Unfortunately, a gap between the number of capable, skilled security personnel and the security-relevant data that needed to be analyzed became relevant and started to expand.  In the last decade, this gap widened as exponential data growth swamped teams of security professionals.  And because most every security operations center was designed with a person at its center – a design that made sense when the data could be processed with that team’s capacity – people have now become the choke-point for effective security. 

So today’s question isn’t one of whether we should or shouldn’t adopt A.I. technologies in our security operations, it is how we can marry humans with machines to best reduce or eliminate a gap that is keeping us from performing effective cyber defense.   

Generally, let machines do what machines do best and people do what people do best. 

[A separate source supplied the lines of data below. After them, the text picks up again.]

(** A claim of an inventory device that is neither claimed
    nor reserved redeems the code once, at the credential path derived from
    its label, and leaves no reservation.  If pairing fails the device stays
    unclaimed with the reason; if it succeeds the device carries the id the
    server gave it, its credential and the request's revision, and runs a
    loop unless the host is shutting down. *)
Theorem claim_outcome pair m req udid d :
  keyed (dm_devices m) →
  udid = TrimSpace (cl_Udid req) → udid ≠ "" →
  TrimSpace (cl_PairingCode req) ≠ "" → TrimSpace (cl_ServerUrl req) ≠ "" →
  dm_devices m !! udid = Some d → md_claimed d = false → md_claiming d = false →
  let name := or_keep (cl_DeviceLabel req) (firstNonEmpty [md_name d; udid]) in
  let cred := DefaultCredentialPath (configPath mc) name in
  let paired := pair (TrimSpace (cl_ServerUrl req)) (TrimSpace (cl_PairingCode req)) cred in
  let '(m', r) := Claim mc pair m req in
  ∃ d', dm_devices m' = <[udid := d']> (dm_devices m) ∧ md_claiming d' = false ∧
    match paired with
    | Err e => r = Err ("claim: redeem pairing code: " +:+ e) ∧ md_claimed d' = false ∧
               md_lastError d' = "pairing failed: " +:+ e ∧ md_cancel d' = md_cancel d
    | Ok id => r = Ok id ∧ md_claimed d' = true ∧ md_deviceID d' = id ∧ md_credentialPath d' = cred ∧
               md_name d' = name ∧ md_configRevision d' = cl_ConfigRevision req ∧ md_lastError d' = "" ∧
               (dm_stopped m = false → is_Some (md_cancel d'))
    end.
Proof.
  intros Hk -> Hne Hcode Hsrv Hd Hcd Hcl. cbv zeta. pose proof (Hk _ _ Hd) as Hu.
  unfold Claim, Claim_begin. cbv zeta.
  apply String.eqb_neq in Hne, Hcode, Hsrv. rw Hne Hcode Hsrv /= Hd Hcd Hcl.
  assert (Hname : (if String.eqb (TrimSpace (cl_DeviceLabel req)) "" then
      firstNonEmpty [md_name d; TrimSpace (cl_Udid req)] else TrimSpace (cl_DeviceLabel req)) =
      or_keep (cl_DeviceLabel req) (firstNonEmpty [md_name d; TrimSpace (cl_Udid req)])).
  { unfold or_keep. by destruct (String.eqb (TrimSpace (cl_DeviceLabel req)) ""). }
  rw Hname. set (name := or_keep _ _). set (cred := DefaultCredentialPath _ _).
  unfold Claim_finish. autorewrite with devs. rw lookup_insert_eq.
  destruct (pair _ _ cred) as [id|e]; autorewrite with devs.
  - rw devices_start; autorewrite with devs; simpl; rw Hu; [|by rw lookup_insert_eq].
    rw !insert_insert_eq. eexists. split; [done|].
    unfold started. rw stopped_persist. simpl.
    destruct (md_cancel d) eqn:?; [|destruct (dm_stopped m)]; simpl; split_and!; done || eauto.
  - rw !insert_insert_eq. eexists. split; [done|]. done.
Qed.

(** A request by UDID alone is looked up in the map. *)
Lemma findLocked_udid m id u :
  TrimSpace id = "" → TrimSpace u ≠ "" → findLocked m id u = dm_devices m !! TrimSpace u.
Proof. intros Hid Hu. unfold findLocked. rw Hid /=. apply String.eqb_neq in Hu. by rw Hu. Qed.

Machines that are properly “trained” (not a trivial matter, so ask the vendor/provider about it) are excellent at processing their task consistently.  Over and over.  Even at 2 a.m. during a holiday week.  They don’t get tired or distracted, no matter how boring the work may be.  Given this, the best tasks for machines in cybersecurity tend to be those that monitor and process high volumes of data in well-known scenarios.   Especially at times and days where people are either not at their best or scarce.

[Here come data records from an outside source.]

(** jobStageName: the enum's String() *)
Definition jobStageName (s : IosJobStage) : string :=
  "IOS_JOB_STAGE_" +:+
  match s with
  | STAGE_UNSPECIFIED => "UNSPECIFIED" | STAGE_QUEUED => "QUEUED" | STAGE_DOWNLOADING => "DOWNLOADING"
  | STAGE_VERIFYING => "VERIFYING" | STAGE_ENABLING_DEVELOPER_MODE => "ENABLING_DEVELOPER_MODE"
  | STAGE_ENSURING_DEVICE => "ENSURING_DEVICE" | STAGE_ENSURING_BUNDLE_ID => "ENSURING_BUNDLE_ID"
  | STAGE_PREPARING_CERTIFICATE => "PREPARING_CERTIFICATE" | STAGE_CREATING_PROFILE => "CREATING_PROFILE"
  | STAGE_SIGNING => "SIGNING" | STAGE_INSTALLING => "INSTALLING"
  | STAGE_MOUNTING_DEVELOPER_IMAGE => "MOUNTING_DEVELOPER_IMAGE" | STAGE_STARTING_RUNNER => "STARTING_RUNNER"
  | STAGE_FORWARDING_PORT => "FORWARDING_PORT" | STAGE_WAITING_READY => "WAITING_READY"
  | STAGE_VERIFYING_CONTROL => "VERIFYING_CONTROL" | STAGE_COMPLETED => "COMPLETED"
  | STAGE_FAILED => "FAILED" | STAGE_CANCELLED => "CANCELLED"
  end.

(** ** Errors: their text and the sentinels errors.Is finds in their chain *)
Inductive sentinel :=
| errSHAMismatch | errDeveloperModeRequired | errDeviceNotPresent | errASCUnauthorized
| errNoSigningMaterial | errManualSigningRequired.
#[export] Instance sentinel_eq_dec : EqDecision sentinel.
Proof. solve_decision. Defined.
Record go_error := mkGoError { ge_text : string; ge_chain : list sentinel }.
Definition errors_Is (e : go_error) (s : sentinel) : bool := bool_decide (s ∈ ge_chain e).
Definition errors_New (text : string) : go_error := mkGoError text [].

Definition classifyFetchError (e : go_error) : string :=
  if errors_Is e errSHAMismatch then "sha256_mismatch" else "download_failed".
Definition classifySigningError (e : go_error) : string :=
  if errors_Is e errASCUnauthorized then "asc_unauthorized"
  else if errors_Is e errNoSigningMaterial then "signing_material_missing"
  else if errors_Is e errManualSigningRequired then "manual_action_required"
  else "asc_unavailable".
Definition classifyInstallError (e : go_error) : string :=
  if errors_Is e errDeviceNotPresent then "device_not_present" else "install_failed".
Definition classifyLaunchError (e : go_error) : string :=
  if errors_Is e errDeveloperModeRequired then "developer_mode_required"
  else if errors_Is e errDeviceNotPresent then "device_not_present"
  else "wda_unreachable".

(** indexOf: the loop of the code, from position [i] with [fuel] positions left *)
Fixpoint indexOf_from (fuel i : nat) (s sub : string) : Z :=
  match fuel with
  | O => (-1)%Z
  | S fuel =>
      if String.length sub + i <=? String.length s then
        if String.eqb (take_bytes (String.length sub) (drop_bytes i s)) sub then Z.of_nat i
        else indexOf_from fuel (S i) s sub
      else (-1)%Z
  end.
Definition indexOf (s sub : string) : Z :=
  if String.length sub =? 0 then 0%Z else indexOf_from (S (String.length s)) 0 s sub.

Definition pem_marker : string := "-----BEGIN".
Definition redactSecrets (s : string) : string :=
  let i := indexOf s pem_marker in
  if (0 <=? i)%Z then take_bytes (Z.to_nat i) s +:+ "[redacted key material]" else s.
Definition redactErr (e : option go_error) : string :=
  match e with None => "" | Some e => redactSecrets (ge_text e) end.

(** ** Requests, steps, outcome *)
Inductive IosWdaJobAction :=
| WDA_JOB_PREPARE | WDA_JOB_RENEW | WDA_JOB_REINSTALL | WDA_JOB_INSTALL_SIGNED | WDA_JOB_OTHER (n : Z).
#[export] Instance IosWdaJobAction_eq_dec : EqDecision IosWdaJobAction.
Proof. solve_decision. Defined.
Record NodeIosWdaArtifact := mkArtifact {
  art_Url : string; art_Sha256 : string; art_Version : string; art_TargetBundleId : string; art_XctestConfigName : string }.
Inductive IosSigningMode := SIGNING_MANUAL_P12 | SIGNING_APP_STORE_CONNECT | SIGNING_PRESIGNED | SIGNING_OTHER (n : Z).
#[export] Instance IosSigningMode_eq_dec : EqDecision IosSigningMode.
Proof. solve_decision. Defined.
Record NodeIosSigningMaterial := mkMaterial {
  sm_Mode : IosSigningMode; sm_CertificateP12 : string; sm_ProvisioningProfile : string; sm_P12Password : string;
  sm_CertificateId : string; sm_AscKeyId : string; sm_AscIssuerId : string; sm_AscPrivateKey : string }.
Record NodeIosWdaJobRequest := mkJobReq {
  jr_JobId : string; jr_Udid : string; jr_Action : IosWdaJobAction;
  jr_Artifact : option NodeIosWdaArtifact; jr_Signing : option NodeIosSigningMaterial; jr_EnableDeveloperMode : bool; jr_ConfigRevision : Z }.
Record SigningAssets := mkAssets {
  sa_P12Path : string; sa_ProfilePath : string; sa_P12Password : string; sa_CertificateID : string; sa_ProfileExpiresAt : string; sa_Presigned : bool }.

(** The pipeline the engine drives: for each step what it answers and, where
    it is given a callback, what it passes to it. *)
Record WdaSteps := mkSteps {
  Fetch : NodeIosWdaArtifact → string → list Z * (string + go_error);
  EnableDeveloperMode : string → option go_error;
  PrepareSigning : NodeIosWdaJobRequest → string → list IosJobStage * (SigningAssets + go_error);
  Sign : string → SigningAssets → string → string → string + go_error;
  Install : string → string → option go_error;
  Launch : string → string → string → list IosJobStage * (Z + go_error);
  IsInstalled : string → string → bool + go_error }.

Record jobOutcome := mkOutcome {
  oc_stage : IosJobStage; oc_errCode : string; oc_err : option go_error; oc_retryable : bool;
  oc_installed : bool; oc_bundleID : string; oc_profileExpiresAt : string; oc_certificateID : string;
  oc_artifactSHA : string; oc_artifactVersion : string }.
#[export] Instance eta_jobOutcome : Settable jobOutcome := λ o,
  mkOutcome (oc_stage o) (oc_errCode o) (oc_err o) (oc_retryable o) (oc_installed o) (oc_bundleID o)
    (oc_profileExpiresAt o) (oc_certificateID o) (oc_artifactSHA o) (oc_artifactVersion o).
Definition zeroOutcome : jobOutcome := mkOutcome STAGE_UNSPECIFIED "" None false false "" "" "" "" "".

Definition cancelled (out : jobOutcome) (at_ : IosJobStage) : jobOutcome :=
  out <| oc_stage := at_ |> <| oc_errCode := "cancelled" |> <| oc_err := Some (errors_New "job cancelled") |>.

(** ** What a job sends *)
Record NodeIosJobEvent := mkJobEvent {
  je_JobId : string; je_Seq : Z; je_Stage : IosJobStage; je_Message : string; je_Percent : Z;
  je_LogTail : string }.
Record NodeIosJobResult := mkJobResult {
  rs_JobId : string; rs_Ok : bool; rs_ErrorCode : string; rs_ErrorMessage : string; rs_Retryable : bool;
  rs_StageReached : IosJobStage; rs_WdaBundleId : string; rs_ProfileExpiresAt : string;
  rs_ArtifactSha256 : string; rs_ArtifactVersion : string; rs_CertificateId : string;
  rs_ConfigRevision : Z }.
Inductive job_effect :=
| JEvent (e : NodeIosJobEvent)
| JResult (r : NodeIosJobResult)
| JProgress (udid : string) (percent : Z) (stage : string)                  (** OnProgress *)
| JTerminal (udid : string) (ok cancelled installed : bool) (errorCode message expires : string)  (** OnTerminal *)
| JRemoveAll (dir : string).

(** The fields of the manager a job reads; the hooks that may be nil as flags. *)
Record JobConfig := mkJobConfig {
  jc_stateDir : string; jc_OnProgress : bool; jc_OnTerminal : bool; jc_IsPresent : bool;
  jc_PollInterval : Z; jc_WaitTimeout : Z }.
Record wdaJob := mkJob { j_id : string; j_udid : string }.
(** [j.seq] and everything the job did so far *)
Record jstate := mkJstate { js_seq : Z; js_out : list job_effect }.
#[export] Instance eta_jstate : Settable jstate := λ s, mkJstate (js_seq s) (js_out s).

(** int32(percent) *)
Definition int32 (z : Z) : Z := ((z + 2 ^ 31) mod 2 ^ 32 - 2 ^ 31)%Z.

(** ** The pipeline *)
Inductive checkpoint := CkFetch | CkDeveloperMode | CkSigning | CkSign | CkInstall | CkLaunch.
Inductive tick :=
| TDone                            (** the select took ctx.Done() *)
| TTick (present : bool) (now : Z). (** a tick: IsPresent, and time.Now() since the start *)
Record job_env := mkEnv {
  env_steps : WdaSteps;
  env_ctxErr : checkpoint → bool;    (** ctx.Err() != nil at each poll *)
  env_present : bool;                (** the first IsPresent *)
  env_tick : nat → tick;             (** the n-th select of the wait loop *)
  env_mkdir : option go_error }.     (** os.MkdirAll(workDir) *)

Section job.
Variable jc : JobConfig.
Variable env : job_env.
Variable j : wdaJob.

Definition event (st : jstate) (stage : IosJobStage) (msg : string) (percent : Z) (logTail : string) : jstate :=
  let seq := (js_seq st + 1)%Z in
  mkJstate seq (js_out st
    ++ (if jc_OnProgress jc then [JProgress (j_udid j) percent (jobStageName stage)] else [])
    ++ [JEvent (mkJobEvent (j_id j) seq stage msg (int32 percent) logTail)]).
(** The [stage] closure handed to PrepareSigning and Launch. *)
Definition stages (st : jstate) (l : list IosJobStage) : jstate :=
  foldl (λ st s, event st s "" 0 "") st l.

Definition defaultPresentPollInterval : Z := 5 * 10 ^ 9.
Definition defaultPresentWaitTimeout : Z := 600 * 10 ^ 9.
Definition interval : Z := if (jc_PollInterval jc <=? 0)%Z then defaultPresentPollInterval else jc_PollInterval jc.
Definition timeout : Z := if (jc_WaitTimeout jc <=? 0)%Z then defaultPresentWaitTimeout else jc_WaitTimeout jc.
Definition waiting (st : jstate) : jstate :=
  event st STAGE_QUEUED "waiting for the device to come online" 0 "".

(** The select loop from its [n]-th iteration; [None] is a wait still going
    on after [fuel] iterations. *)
Fixpoint wait_loop (fuel n : nat) (st : jstate) : jstate * option bool :=
  match fuel with
  | O => (st, None)
  | S fuel =>
      match env_tick env n with
      | TDone => (st, Some false)
      | TTick present now =>
          if present then (st, Some true)
          else if (timeout <? now)%Z then (st, Some false)
          else wait_loop fuel (S n) (waiting st)
      end
  end.
(** The n-th tick comes no earlier than [n+1] intervals after the start. *)
Definition wait_fuel : nat := Z.to_nat (timeout / interval) + 2.
Definition waitForDevice (st : jstate) : jstate * option bool :=
  if negb (jc_IsPresent jc) || env_present env then (st, Some true)
  else wait_loop wait_fuel 0 (waiting st).

(** Stages 1 to 4; [inl] is a return from [execute], [inr] falls through with
    the outcome so far. *)
Definition provision (st : jstate) (req : NodeIosWdaJobRequest) (art : NodeIosWdaArtifact)
    (workDir : string) (outcome : jobOutcome) : jstate * (jobOutcome + jobOutcome) :=
  if env_ctxErr env CkFetch then (st, inl (cancelled outcome STAGE_QUEUED)) else
  let st := event st STAGE_DOWNLOADING "fetching WDA artifact" 0 "" in
  let '(pcts, fetched) := Fetch (env_steps env) art workDir in
  let st := foldl (λ st pct, event st STAGE_DOWNLOADING "" pct "") st pcts in
  match fetched with
  | inr e =>
      let code := classifyFetchError e in
      (st, inl (outcome <| oc_stage := STAGE_VERIFYING |> <| oc_errCode := code |> <| oc_err := Some e |>
                        <| oc_retryable := String.eqb code "download_failed" |>))
  | inl artifactPath =>
  let st := event st STAGE_VERIFYING "artifact digest verified" 100 "" in
  if jr_EnableDeveloperMode req && env_ctxErr env CkDeveloperMode
  then (st, inl (cancelled outcome STAGE_VERIFYING)) else
  let st :=
    if jr_EnableDeveloperMode req then
      let st := event st STAGE_ENABLING_DEVELOPER_MODE
                  "requesting Developer Mode (confirm on the device; it will reboot)" 0 "" in
      match EnableDeveloperMode (env_steps env) (jr_Udid req) with
      | Some e => event st STAGE_ENABLING_DEVELOPER_MODE "could not request Developer Mode; continuing" 0
                    (redactErr (Some e))
      | None => st
      end
    else st in
  if env_ctxErr env CkSigning then (st, inl (cancelled outcome STAGE_VERIFYING)) else
  let '(seen, prepared) := PrepareSigning (env_steps env) req workDir in
  let st := stages st seen in
  match prepared with
  | inr e =>
      let code := classifySigningError e in
      (st, inl (outcome <| oc_stage := STAGE_CREATING_PROFILE |> <| oc_errCode := code |> <| oc_err := Some e |>
                        <| oc_retryable := String.eqb code "asc_unavailable" |>))
  | inl assets =>
  let outcome := outcome <| oc_certificateID := sa_CertificateID assets |>
                         <| oc_profileExpiresAt := sa_ProfileExpiresAt assets |> in
  if negb (sa_Presigned assets) && env_ctxErr env CkSign
  then (st, inl (cancelled outcome STAGE_CREATING_PROFILE)) else
  let '(st, signed) :=
    if sa_Presigned assets then (st, inl artifactPath)
    else (event st STAGE_SIGNING "signing WDA runner" 0 "",
          Sign (env_steps env) artifactPath assets (art_TargetBundleId art) workDir) in
  match signed with
  | inr e => (st, inl (outcome <| oc_stage := STAGE_SIGNING |> <| oc_errCode := "signing_failed" |>
                               <| oc_err := Some e |>))
  | inl signedPath =>
  if env_ctxErr env CkInstall then (st, inl (cancelled outcome STAGE_SIGNING)) else
  let st := event st STAGE_INSTALLING "installing on device" 0 "" in
  match Install (env_steps env) (jr_Udid req) signedPath with
  | Some e =>
      let code := classifyInstallError e in
      (st, inl (outcome <| oc_stage := STAGE_INSTALLING |> <| oc_errCode := code |> <| oc_err := Some e |>
                        <| oc_retryable := String.eqb code "device_not_present" |>))
  | None => (st, inr outcome)
  end end end end.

Most A.I. and ML-powered products in the market today focus on reducing the volume of data through “smart filters” and anomaly detection in a store and query mode.  This is certainly helpful.  Be mindful, however, of providing “yet another alert” to the security team.  Machines should reduce the workload, not add to it.  Anomaly detection – even based on A.I. – can have high false positive rates that lead to reinvestigations.

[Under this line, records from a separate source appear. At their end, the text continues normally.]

(** ** The theorems at concrete inputs *)
Module WorkspaceWitness.
Definition opts : sessionOptions := mkOptions "/var/node" ["claude"] false true.
Definition spec : NodeCreateSession :=
  mkCreate "s/1" "task 7" "claude" {[ "workspace_mode" := "worktree"; "env_id" := "e1" ]} "shared" "e1" None
    "" "" true false "" "" [] [].
Lemma session_dirs_inside_root_witness : within "/var/node" (sp_runtimeDir (resolvePaths opts spec)).
Proof. apply (session_dirs_inside_root opts spec). done. Defined.
Lemma home_writes_only_own_home_witness :
  envDir opts "e1" = Join ["/b"; "home"] ∨ (isSystemEnv spec = true ∧ op_systemEnvAllowed opts = true ∧ Ok "/root" = Ok (envDir opts "e1")) ∨
   (isSharedEnv spec = true ∧ TrimSpace (cs_EnvId spec) ≠ "" ∧ envDir opts "e1" = envDir opts (TrimSpace (cs_EnvId spec))).
Proof. apply (home_writes_only_own_home opts (Ok "/root") (λ _, None) spec "/b"). reflexivity. Defined.
Lemma subdir_stays_inside_witness : within "/w" (Join ["/w"; safeSubdirSegment " dep_a "]).
Proof. apply (subdir_stays_inside "/w" " dep_a "); done. Defined.
End WorkspaceWitness.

The emerging field of modern expert systems and automated decision analysis is less about reducing the volume of data through filters and anomaly detection and more about emulating and automating the decision-making process of skilled analysts.  The benefit of this technology is that it is meant to directly replace the tasks that are hard for humans - considering 20, 30 or 100 different facts consistently across data - to determine a likelihood that something is malicious and worthy of a response.  Once again, the best place for this technology is in well-known, human challenging scenarios.

An obvious place for machines are domains that require scale and speed.  People are just not good at processing volumes of data over time.  New architectures that go beyond database queries into streaming analysis avoid massive costs of storage.  Streaming architectures enable process on the fly, similar to humans, although at speeds and scale that are orders of magnitude beyond our own capabilities.

People are good at the types of investigations that require ingenuity.  People chase hunches, experiment with ideas and follow threads in non-standard ways. This is the realm of threat hunting and proactive investigations or setting up deception grids.  Machines can help enable this by taking on some of the monitoring and analysis tasks, liberating the human from a monitoring console so they have the bandwidth to tackle these types of proactive security measures. Now, we just need to marry them the right way.